In Quadrant 1, this is us on full, transparent display.

If you were to map this quadrant for yourself, it would include the thoughts, feelings, narratives, stories, and behaviors you know about and that others know about you. For example, I know I love tardigrades and, because I share about them on Instagram, others know this about me as well. This part of my personality is purely Quadrant 1 material.

But in Quadrant 2, things get a little more spicy.

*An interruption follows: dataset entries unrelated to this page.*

Definition pkg_audit_entry_cmp (e1 e2 : audit_item) : Z :=
  let min_len := if (noglob_len e1 <? noglob_len e2)%nat then noglob_len e1 else noglob_len e2 in
  let result := strncmp (it_name e1) (it_name e2) min_len in
  if result =? 0 then
    if (noglob_len e1 <? noglob_len e2)%nat then -1
    else if (noglob_len e2 <? noglob_len e1)%nat then 1
    else 0
  else result.

Definition set_incr (k : nat) (it : audit_item) : audit_item := mk_item (it_e it) (noglob_len it) k.

(** [for (i = 0; tofill > 1; i++, tofill--) base[i].next_pfx_incr = tofill;]
    with [base] an index. *)
Fixpoint fill_incr (base tofill : nat) (ret : list audit_item) : list audit_item :=
  match tofill with
  | S (S _ as k) => fill_incr (S base) k (alter (set_incr tofill) base ret)
  | _ => ret
  end.

(** The loop over [n], which ends at the terminating item; [k] items are
    left. *)
Fixpoint jump_loop (k n tofill : nat) (ret : list audit_item) : list audit_item :=
  match k with
  | O => ret
  | S k =>
      match ret !! (n - 1)%nat, ret !! n with
      | Some a, Some b =>
          if negb (noglob_len a =? noglob_len b)%nat
          then jump_loop k (S n) 1 (fill_incr (n - tofill) tofill ret)
          else if strcmp (it_name a) (it_name b) =? 0
          then jump_loop k (S n) (S tofill) ret
          else jump_loop k (S n) 1 ret
      | _, _ => ret
      end
  end.

(** [(size_t)pkgname[0]]: char is signed. *)
Definition first_byte (s : cstring) : Z :=
  let c := code (deref s) in if c <? 128 then c else c - 256 + 2 ^ 64.
Example sbuf_printf_ex :
  (sbuf_printf (str "%-*s") [CInt 5; CStr (Some (str "abc"))], sbuf_printf (str "%0*ld") [CInt 5; CLong (-42)],
   sbuf_printf (str "%#*o") [CInt 6; CUInt 493], sbuf_printf (str "%+*.*f") [CInt 0; CInt 2; CDouble false (double_div (double_of_int 5) 3)],
   sbuf_printf (str "%*s") [CInt 5; CLong 1])
  = (Some (str "abc  "), Some (str "-0042"), Some (str "  0755"), Some (str "+1.67"), None).
Proof. reflexivity. Qed.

These are the parts of ourselves we don’t recognize, but other people do. If you were to ask someone what they think fits in this quadrant for you, they might list unrecognized gifts or tendencies, the ways you act out your unexamined privileges or biases, or even one or two little mannerisms you didn't know you have.

Intimate partners, friends, family, and community members who come from different socioeconomic backgrounds and experiences often have front row seats to these parts of us. They are at times the closest benefactors of our unknown gifts and the most in danger of being harmed by our unrecognized biases and behavioral patterns. Those closest to us can hold up the mirror in ways that absolutely devastate our sense of identity, but also open us to new levels of awareness and healing.

Quadrant 3 is home to our hidden stories and the things we hold close to the chest.

These are the parts of ourselves we know about, but don’t want others to know. Included here might be constricting narratives and stories with which we hold guilt and shame or simply things we have chosen to maintain boundaries around. They are the things we'd just...rather keep to ourselves.

(And the size of this quadrant changes based on who the “others” are; for example, I keep some aspects of my identity hidden from my employer while happily sharing them with my friends.)

Then there’s the strange and curious Quadrant 4: the land of mystery.

In this land lives the things about us nobody has awareness of…not even ourselves! Lisa Colón Delay refers to this as the space of “our growing edges.” She says we only get to experience what emerges from this quadrant when it moves into our (or others') awareness through the first three quadrants.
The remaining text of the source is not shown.